• _PROVIDED RECORDS_:
Lemma inv_same_view w w' : inv w → same_view w w' → inv w'.
Proof.
  intros [H1 H2 H3 H4 H5 H6 H7 H8 H9 H10] Hv.
  assert (∀ q, queue_of w' q = queue_of w q) as Hq
    by (intros q; by apply same_view_queue_of).
  destruct Hv as (Hcq & Hcw & Hh & Ht & Hj & Hl).
  constructor.
  - intros u q. rewrite Hcq, Hh. apply H1.
  - intros u1 u2 q. rewrite Hcq. apply H2.
  - intros u tid. rewrite Hcw, Ht. apply H3.
  - intros tid u pc. rewrite Hcw, Ht. apply H4.
  - intros tid u pc q. rewrite Hcq, Ht. apply H5.
  - intros q. rewrite Hq. apply H6.
  - intros tid u q e j s t. rewrite Ht, Hq. apply H7.
  - intros u. rewrite <- puts_trace, <- taken_trace, Hl, puts_trace, taken_trace.
    unfold current_queue. rewrite Hcq.
    destruct (command_queues w !! u) as [q|] eqn:E.
    + rewrite Hq. specialize (H8 u). unfold current_queue in H8. by rewrite E in H8.
    + specialize (H8 u). unfold current_queue in H8. by rewrite E in H8.
  - intros u. rewrite <- begun_trace, <- ended_trace, Hl, begun_trace, ended_trace.
    unfold current_entry. rewrite Hcw, Ht. apply H9.
  - intros jid j. rewrite Hj, Ht, <- gave_up_trace, Hl, gave_up_trace. apply H10.
Qed.

(** ** Methods that leave the view alone *)

Lemma neutral_ret {A} (a : A) : neutral (ret a).
Proof. intros w. apply same_view_refl. Qed.

Lemma neutral_raise {A} (e : exn) : neutral (raise e : M A).
Proof. intros w. apply same_view_refl. Qed.

Lemma neutral_gets {A} (f : world → A) : neutral (gets f).
Proof. intros w. apply same_view_refl. Qed.
(** * The resource actor of remix-guide: a shallow embedding

    This development embeds the Durable Object [ResourcesStore] with the
    store object it creates (src/worker/context/store.ts, from the import of
    nanoid on: [createResourceStore] and the class [ResourcesStore]) and
    proves the properties the specification states about it.

    Modelling conventions.
    - A JS string is a [string]; its elements stand for UTF-16 code units.
    - A JS object used as a dictionary (the two indices, the KV namespaces)
      is a [gmap string _]; inherited prototype properties are not modelled.
    - The Durable Object storage is one key space: resource ids share it
      with the keys index/URL and index/PackageName.  [Storage] keeps the
      summaries and the two index blobs apart, and [state.storage.get] looks
      a key up in all of it, so that [getResource] finds an index blob when
      it is asked for one of the two keys.  Values are copied when they are
      put and when they are read, so storage shares nothing with the
      in-memory indices.
    - The stores hold values of their declared types.  The object that
      [getResource] builds from an index blob is not a [ResourceSummary]:
      the model follows the code on it as far as the language decides what
      happens, and where the object is handed on to [updateResource] or
      [updateResourceCache], or a missing field of it to the page store and
      the collaborators, the outcome is an answer of the environment
      ([untyped]); the stores keep what they hold.
    - Asynchronous code is run in program order.  A promise that the source
      does not await is run at the point where it is created and its
      rejection, if any, is recorded as [UnhandledRejection] instead of being
      propagated to the caller.
    - Collaborators that live outside the file (scraper, safety check,
      integration detection, id generator, clock) are fields of [Env]; the
      scraper, the page details and the safety check may reject.  Reads and
      writes of the three stores always succeed.
    - [viewCounts] is an integer; number arithmetic is exact on it. *)

From Stdlib Require Import ZArith String List Lia.
From stdpp Require Import base option list strings pretty gmap fin_maps.

Local Open Scope string_scope.
Local Open Scope Z_scope.

(** ** Data model *)

Inductive SubmissionStatus := INVALID | PUBLISHED | RESUBMITTED.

• _ACTIVITY_:
Sift through the material above and copy each line that holds "properties".

• _RESPONSE TO THE EXERCISE_:
    proves the properties the specification states about it.
      is a [gmap string _]; inherited prototype properties are not modelled.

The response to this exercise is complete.